|Highest governing body||CMAS|
|First played||Zaragoza, Spain, 2000.|
|Registered players||64 (international)(2011)|
|Contact||no (except sharing air)|
|Team members||individual and teams of 2 and 4|
|Equipment||Diving mask, fins, scuba set|
Sport diving is an underwater sport that uses recreational open circuit scuba diving equipment and consists of a set of individual and team events conducted in a swimming pool that test the competitors' competency in recreational scuba diving techniques. The sport was developed in Spain during the late 1990s and is currently played mainly in Europe. It is known as Plongée Sportive en Piscine in French and as Buceo De Competición in Spanish.
The international rules of competition contain the following four objectives for Sport Diving - firstly, encourage the further development of recreational scuba diving equipment and technique; secondly, promote scuba diving activities in localities that are remote from suitable diving sites or where open water activity may be prohibited by seasonal or adverse weather conditions; thirdly, to provide an opportunity for recreational scuba divers to practice and improve technique; and fourthly, the promotion of scuba diving carried out in swimming pools as a spectator sport for underwater diving enthusiasts.
Each competitor is required to have the following recreational diving equipment - a diving mask, fins, a snorkel, a buoyancy compensator, a diving weighting system that is independent of the buoyancy compensator, a diving regulator designed for open circuit scuba and fitted with both an alternative air source for use during the Obstacle Course event (refer below) and a submersible pressure gauge, a diving cylinder with an internal volume between 10 and 18 litres and filled with only breathing air of atmospheric origin, and an exposure suit such as a wetsuit or an isothermal garment such as a dry suit, and footwear such as wetsuit boots. Competitors will also be required to wear a swimming costume of the style used for competitive swimming. The use of the snorkel is usually compulsory for the Event M 300 metres (refer below) and optional in all other events.

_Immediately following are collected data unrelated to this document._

(* ===== verification/ProcCheck.v ===== *)
(** * A decision procedure for the process-table invariant

    [table_ok s] walks the state lists of a concrete state and checks the invariant
    of [ProcMLFQInv]; [table_ok_sound] shows that it establishes [rep] and
    [table_wf].  The file also gives a small concrete instance of [Services], in
    which the operations can be run, and sample states. *)

From S2P Require Import Prelude Param Spinlock ProcData StateList ProcServices.
From S2P Require Import ProcCommon ProcMLFQ ListRep ProcMLFQInv ProcMLFQLife.
Local Open Scope Z_scope.

(** ** Definitions *)

Definition all_lists : list lname := ready_lists ++ [LFree; LSleep; LZombie; LRunning; LEmbryo].

(** The processes reached from [h], if the list ends within [fuel] steps. *)
Fixpoint walk (fuel : nat) (ps : list proc) (h : ptr) : option (list nat) :=
  match h with
  | None => Some []
  | Some i =>
      match fuel with
      | O => None
      | S fuel' => x ← ps !! i; l ← walk fuel' ps (p_next x); Some (i :: l)
      end
  end.

Definition list_at (ps : list proc) (sl : StateLists) (L : lname) : option (list nat) :=
  '(h, t) ← sl_get sl L;
  l ← walk (length ps) ps h;
  if bool_decide (last l = None) || bool_decide (last l = t) then Some l else None.

Definition abs_of (ps : list proc) (sl : StateLists) : absmap :=
  λ L, if decide (valid L) then default [] (list_at ps sl L) else [].

Definition proc_okb (x : proc) : bool :=
  (0 <=? p_priority x) && (p_priority x <=? Z.of_nat MAXPRIO) &&
  match p_parent x with None => true | Some j => (j <? NPROC)%nat end &&
  (length (p_ofile x) =? NOFILE)%nat &&
  (negb (bool_decide (p_state x = UNUSED) || bool_decide (p_state x = ZOMBIE)) ||
   bool_decide (p_ofile x = replicate NOFILE None)) &&
  (negb (live (p_state x)) || negb (p_pgdir x =? 0)).

Definition table_ok {E : Type} (s : kst E) : bool :=
  let ps := pt_proc s in
  let sl := pLists s in
  let abs := abs_of ps sl in
  (length ps =? NPROC)%nat &&
  (length (sl_ready sl) =? MAXPRIO + 1)%nat && (length (sl_readyTail sl) =? MAXPRIO + 1)%nat &&
  forallb (λ L, bool_decide (list_at ps sl L ≠ None)) all_lists &&
  bool_decide (NoDup (on_lists all_lists abs)) &&
  forallb (λ i, match ps !! i with
                | None => false
                | Some x => proc_okb x && bool_decide (i ∈ abs (list_of x))
                end) (seq 0 NPROC).

(** *** A concrete environment: the next free page; nothing else has a state *)

(** Take [n] pages, if there are that many below the end of memory. *)
Definition demo_pages (n e : Z) : outcome (Z * Z) :=
  if e + n * PGSIZE <=? KERNBASE + PHYSTOP then Ok (e, e + n * PGSIZE) else Ok (0, e).

#[export] Instance demo_services : Services Z := {
  svc_kalloc := demo_pages 1;
  svc_kfree := fun _ e => Ok (tt, e);
  svc_setupkvm := demo_pages 1;
  svc_inituvm := fun _ e => Ok (tt, e);
  svc_copyuvm := fun _ _ => demo_pages 2;
  svc_freevm := fun _ e => Ok (tt, e);
  svc_allocuvm := fun _ _ newsz e => Ok (newsz, e);
  svc_deallocuvm := fun _ _ newsz e => Ok (newsz, e);
  svc_switchuvm := fun x e => if p_pgdir x =? 0 then Panic "switchuvm: no pgdir" else Ok (tt, e);
  svc_switchkvm := fun e => Ok (tt, e);
  svc_filedup := fun _ e => Ok (tt, e);
  svc_idup := fun _ e => Ok (tt, e);
  svc_namei_root := fun e => Ok (Some 1%nat, e);
  svc_fileclose := fun _ => mret tt;
  svc_iput := fun _ => mret tt;
  svc_iinit := fun _ => mret tt;
  svc_initlog := fun _ => mret tt;
  svc_begin_op := mret tt;
  svc_end_op := mret tt;
  svc_lock := fun _ _ => initlock "demo";
  svc_set_lock := fun _ _ e => e;
  svc_forkret := 2148532224;
  svc_trapret := 2148536320
}.

Definition boot : kst Z :=
  mkKst (initlock "ptable") (replicate NPROC zero_proc) no_lists 0 None 1 0 true
    (mkCpu 0 0 false true) None 2149580800.

(** Run [p], taken from ready list [k], up to its return to user space. *)
Definition dispatch (k p : nat) : K (kst Z) unit :=
  acquire_ptable;; sched_pick k p;; forkret.

(** Back to the scheduler after a process has given up the CPU. *)
Definition switch_out (p : nat) : K (kst Z) unit := sched_return p;; release_ptable.

Definition state_after (m : K (kst Z) unit) : kst Z :=
  match m boot with Ok (_, s) => s | _ => boot end.

(** The first process runs. *)
Definition demo_running : K (kst Z) unit := userinit;; dispatch 0 0.

(** It has two children; it and the first child wait for the clock. *)
Definition demo_sleepers : K (kst Z) unit :=
  demo_running;; fork;; fork;; sleep_enter ChTicks LkNull;; switch_out 0;;
  dispatch 0 1;; sleep_enter ChTicks LkNull;; switch_out 1.

(** The first child has exited. *)
Definition demo_zombie : K (kst Z) unit :=
  demo_running;; fork;; fork;; yield_enter;; switch_out 0;; dispatch 0 1;; exit_enter;; switch_out 1;;
  dispatch 0 2;; yield_enter;; switch_out 2;; dispatch 0 0.

(** ** Lemmas *)

Lemma walk_chain fuel ps h l : walk fuel ps h = Some l → chain ps h l.
Proof.
  revert h l; induction fuel as [|fuel IH]; intros [i|] l H; cbn in H; try done.
  - injection H as <-. exact eq_refl.
  - destruct (ps !! i) as [x|] eqn:Hx; [|done]. cbn in H.
    destruct (walk fuel ps (p_next x)) as [l'|] eqn:Hw; [|done]. cbn in H. injection H as <-.
    split; [done|]. exists x. split; [done|]. by apply IH.
  - injection H as <-. exact eq_refl.
Qed.

Lemma list_at_slist ps sl L l :
  list_at ps sl L = Some l → ∃ h t, sl_get sl L = Some (h, t) ∧ slist ps h t l.
Proof.
  unfold list_at. destruct (sl_get sl L) as [[h t]|]; [|done]. cbn.
  destruct (walk (length ps) ps h) as [l'|] eqn:Hw; [|done]. cbn.
  destruct (bool_decide (last l' = None)) eqn:E1; cbn.
  - intros [= ->]. exists h, t. split; [done|]. split; [by apply walk_chain in Hw|].
    apply bool_decide_eq_true in E1. intros i. by rewrite E1.
  - destruct (bool_decide (last l' = t)) eqn:E2; [|done]. apply bool_decide_eq_true in E2. intros [= ->]. exists h, t. split; [done|].
    split; [by apply walk_chain in Hw|]. intros i. congruence.
Qed.

Lemma all_lists_valid L : valid L ↔ L ∈ all_lists.
Proof.
  unfold all_lists. rewrite elem_of_app. split.
  - intros HL. destruct L as [i| | | | |]; [left|right; set_solver..].
    apply list_elem_of_fmap_2, elem_of_seq. cbn in HL. lia.
  - intros [HL|HL]; [by apply ready_lists_valid | by elem_cases HL].
Qed.

Lemma NoDup_on_lists Ls abs L L' i :
  NoDup (on_lists Ls abs) → L ∈ Ls → L' ∈ Ls → i ∈ abs L → i ∈ abs L' → L = L'.
Proof.
  induction Ls as [|L0 Ls IH]; intros Hnd HL HL' Hi Hi'; [by apply elem_of_nil in HL|].
  unfold on_lists in Hnd. cbn in Hnd. apply NoDup_app in Hnd as (_ & Hd & Hnd).
  apply elem_of_cons in HL as [->|HL]; apply elem_of_cons in HL' as [->|HL']; [done| | |by apply IH].
  - exfalso. apply (Hd i Hi). apply elem_of_on_lists. eauto.
  - exfalso. apply (Hd i Hi'). apply elem_of_on_lists. eauto.
Qed.

Lemma abs_of_same ps sl L : abs_of ps sl L = [] ∨ valid L.
Proof. unfold abs_of. case_decide; auto. Qed.

Lemma proc_okb_sound x : proc_okb x = true → proc_ok x.
Proof.
  unfold proc_okb. rewrite !andb_true_iff, !orb_true_iff, !negb_true_iff, !orb_false_iff.
  rewrite !bool_decide_eq_true, !bool_decide_eq_false, !Z.leb_le, Nat.eqb_eq, Z.eqb_neq.
  intros (((((H1 & H2) & H3) & H4) & H5) & H6). unfold proc_ok.
  split_and!; [done | done | | done | tauto | destruct (live (p_state x)); naive_solver].
  intros j Hj. rewrite Hj in H3. by apply Nat.ltb_lt.
Qed.

Lemma table_ok_sound {E : Type} (s : kst E) :
  table_ok s = true →
  rep (rest s) (erase_next (pt_proc s)) (abs_of (pt_proc s) (pLists s)) s ∧
  table_wf (erase_next (pt_proc s)) (abs_of (pt_proc s) (pLists s)).
Proof.
  unfold table_ok. set (abs := abs_of (pt_proc s) (pLists s)).
  rewrite !andb_true_iff, !Nat.eqb_eq, bool_decide_eq_true, !forallb_forall.
  intros (((((Hlen & Hr1) & Hr2) & Hlists) & Hnd) & Hprocs).
  assert (Hdisj : ∀ L L' i, i ∈ abs L → i ∈ abs L' → L = L').
  { intros L L' i Hi Hi'. destruct (abs_of_same (pt_proc s) (pLists s) L) as [He|HL];
      [unfold abs in Hi; rewrite He in Hi; by apply elem_of_nil in Hi|].
    destruct (abs_of_same (pt_proc s) (pLists s) L') as [He|HL'];
      [unfold abs in Hi'; rewrite He in Hi'; by apply elem_of_nil in Hi'|].
    eapply NoDup_on_lists; [done | by apply all_lists_valid | by apply all_lists_valid | done..]. }
  split.
  - split_and!; [done..|]. split; [|done|done| |done].
    + intros L HL. pose proof (Hlists L) as HL'. rewrite <- list_elem_of_In, bool_decide_eq_true in HL'.
      apply all_lists_valid in HL as Hin. specialize (HL' Hin).
      destruct (list_at (pt_proc s) (pLists s) L) as [l|] eqn:El; [|done].
      unfold abs, abs_of. rewrite decide_True, El by done. by apply list_at_slist.
    + intros L HL. unfold abs, abs_of. by rewrite decide_False.
  - assert (Hproc : ∀ i x, erase_next (pt_proc s) !! i = Some x → proc_ok x ∧ i ∈ abs (list_of x)).
    { intros i x Hx. unfold erase_next in Hx. rewrite list_lookup_fmap in Hx.
      destruct (pt_proc s !! i) as [y|] eqn:Hy; [|done]. injection Hx as <-.
      assert (Hi : In i (seq 0 NPROC)) by (apply in_seq; apply lookup_lt_Some in Hy; lia).
      specialize (Hprocs i Hi). rewrite Hy, andb_true_iff, bool_decide_eq_true in Hprocs.
      destruct Hprocs as [Hok Hin]. apply proc_okb_sound in Hok. by destruct y. }
    split.
    + unfold erase_next. by rewrite length_fmap.
    + intros i x L Hx. destruct (Hproc i x Hx) as [_ Hin]. split; [intros; by eapply Hdisj | by intros ->].
    + intros i x Hx. by apply (Hproc i).
Qed.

Equipment as a diving watch or a diving computer is optional for a competitor to have as underwater timekeeping is carried out by competition officials. The requirements of laws and practices in force at the place of competition may modify or vary the above requirements, i.e. diving cylinder internal volume and pressure rating. Some events such as Immersion 6 kg, Night Diving and Briefing do require additional items of personal equipment (refer below).
The sport is conducted in a 50m swimming pool with a minimum depth of 2m. The International rules do allow the Obstacle Course event to be conducted in natural water bodies that satisfy the definition of ‘sheltered water’ (i.e. ‘confined water with swimming pool like conditions’).

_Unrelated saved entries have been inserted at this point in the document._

(** a caller that holds block [n], stores [d] in its buffer, writes it and releases
    it leaves [d] on the disk and in the cache, as the only block that changed; the
    buffer is free again, clean, and the most recently used one, and the processes
    that wait for it are woken. *)
Theorem bwrite_correct v s n i d :
  cache_rep v s → v_held v !! n = Some i → n < v_size v →
  ∃ s', (buf_mod i (set_data d);; bwrite i;; brelse i) s = Ok (tt, s') ∧
    md_blocks (bio_disk s') n = d ∧
    md_writes (bio_disk s') = md_writes (bio_disk s) ++ [(n, d)] ∧
    bio_wakeups s' = bio_wakeups s ++ [i] ∧
    cache_rep (mkBview (<[n := d]> (v_view v)) (<[n := d]> (v_disk v)) (v_size v)
      (v_writes v ++ [(n, d)]) (delete n (v_held v)) (v_dirty v ∖ {[n]})
      (mru i (v_order v))) s'.
Proof.
  intros H Hn Hlt.
  set (v' := mkBview (<[n := d]> (v_view v)) (<[n := d]> (v_disk v)) (v_size v)
    (v_writes v ++ [(n, d)]) (delete n (v_held v)) (v_dirty v ∖ {[n]}) (mru i (v_order v))).
  assert (Hr : runs (buf_mod i (set_data d);; bwrite i;; brelse i) s (λ _ s',
    bio_wakeups s' = bio_wakeups s ++ [i] ∧ cache_rep v' s')).
  { apply runs_bind, (set_data_rule v _ n); [done..|]. intros s1 H1 W1.
    apply runs_bind. eapply (bwrite_rule _ _ n); [exact H1 | done..|]. intros s2 H2 W2.
    eapply (brelse_rule _ _ n); [exact H2 | done | right; cbn; by rewrite !fn_lookup_insert |].
    intros s3 H3 W3. split; [congruence|]. cbn in H3. by rewrite fn_lookup_insert in H3. }
  destruct Hr as ([] & s' & Hr & Hw & H'). exists s'. split_and!; try done.
  - rewrite (cr_disk _ _ (proj2 H')). cbn. by rewrite fn_lookup_insert.
  - by rewrite (cr_writes _ _ (proj2 H')), (cr_writes _ _ (proj2 H)).
Qed.

(** *** Witnesses *)

(** A disk of 2000 blocks in which byte [a] of block [n] is [n + a] modulo 256. *)
Definition demo_bio : bio :=
  mkBio (mkCpu 0 0 false true) bcache0 (mkMemdisk 2000 (λ n a, u8 (n + a)) []) [].

Definition demo_view : bview :=
  mkBview (λ n a, u8 (n + a)) (λ n a, u8 (n + a)) 2000 [] ∅ ∅ (rev (seq 0 NBUF)).

Lemma demo_binit : ∃ s, binit demo_bio = Ok (tt, s) ∧ cache_rep demo_view s.
Proof.
  assert (H : runs binit demo_bio (λ _ s, cache_rep demo_view s)).
  { apply binit_rule; [split; cbn; lia | done | auto]. }
  destruct H as ([] & s & H). eauto.
Qed.

Lemma bread_correct_witness :
  ∃ s i b s', binit demo_bio = Ok (tt, s) ∧ bread 1 7 s = Ok (i, s') ∧
    bc_buf (bio_cache s') !! i = Some b ∧ b_data b 3 = 10.
Proof.
  destruct demo_binit as (s & Hi & H).
  destruct (bread_correct demo_view s 7 H eq_refl) as (i & b & s' & Hb & _ & Hl & Hd & _);
    [right; vm_compute; lia | reflexivity |].
  exists s, i, b, s'. split_and!; [exact Hi | exact Hb | exact Hl | by rewrite Hd].
Defined.

Lemma bwrite_correct_witness :
  ∃ s i s1 s2, binit demo_bio = Ok (tt, s) ∧ bread 1 7 s = Ok (i, s1) ∧
    (buf_mod i (set_data (λ _, 9));; bwrite i;; brelse i) s1 = Ok (tt, s2) ∧
    md_blocks (bio_disk s2) 7 = (λ _, 9).
Proof.
  destruct demo_binit as (s & Hi & H).
  assert (Hr : runs (bread 1 7) s (λ i s1, cache_rep (v_set_held {[7 := i]} demo_view) s1)).
  { apply (bread_rule demo_view); [done | done | right; vm_compute; lia | done | auto]. }
  destruct Hr as (i & s1 & Hr & H1).
  destruct (bwrite_correct _ s1 7 i (λ _, 9) H1 (lookup_singleton_eq _ _) eq_refl)
    as (s2 & Hw & Hd & _).
  exists s, i, s1, s2. split_and!; [exact Hi | exact Hr | exact Hw | exact Hd].
Defined.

As of December 2007, the sport had 5 events codified for competition at international level. These consisted of 3 individual events - Event M 300 metres, Night Diving and Immersion 6 kg; and 2 team events - Obstacle Course and Briefing. Additional events have been developed in Spain by Federación Española de Actividades Subacuáticas (FEDAS) and are included in local, regional and national Sport Diving competitions in that country.
Event M 300 metres is a time trial event conducted over 300m (i.e. 6 laps of a 50m pool) and consisting of the following activities:
Night Diving is an event where a competitor wearing a blacked-out diving mask needs to find 3 items placed on the bottom of the swimming pool within 3 minutes. The competitor is provided with a drag rope of length no longer than 5m, a clip for tying up the rope and a bag to hold collected items. The competitor after donning the blacked-out dive mask is escorted on the surface by a judge to a basic shot line moored in the centre of the competition area. The competitor then descends to the pool bottom to commence searching. The 3 items are placed 4 metres apart and at distances of 2, 3 and 4 metres from the centre of the competition area. Competitors are ranked using a scoring system that gives points for the number of items collected and the collection of items in the quickest time.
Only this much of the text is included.